[Extracted records]
-- -- --

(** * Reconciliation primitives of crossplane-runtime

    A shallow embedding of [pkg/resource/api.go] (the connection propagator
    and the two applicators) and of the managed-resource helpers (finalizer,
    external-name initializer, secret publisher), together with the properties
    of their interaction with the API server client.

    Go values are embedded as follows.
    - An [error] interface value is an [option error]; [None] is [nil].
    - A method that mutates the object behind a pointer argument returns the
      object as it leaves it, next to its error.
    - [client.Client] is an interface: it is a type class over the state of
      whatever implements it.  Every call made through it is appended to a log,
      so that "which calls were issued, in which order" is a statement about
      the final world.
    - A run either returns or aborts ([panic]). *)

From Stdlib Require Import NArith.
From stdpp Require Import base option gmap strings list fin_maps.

-- -- --

Give the number of lines above that contain the word "Import", with no other text.

2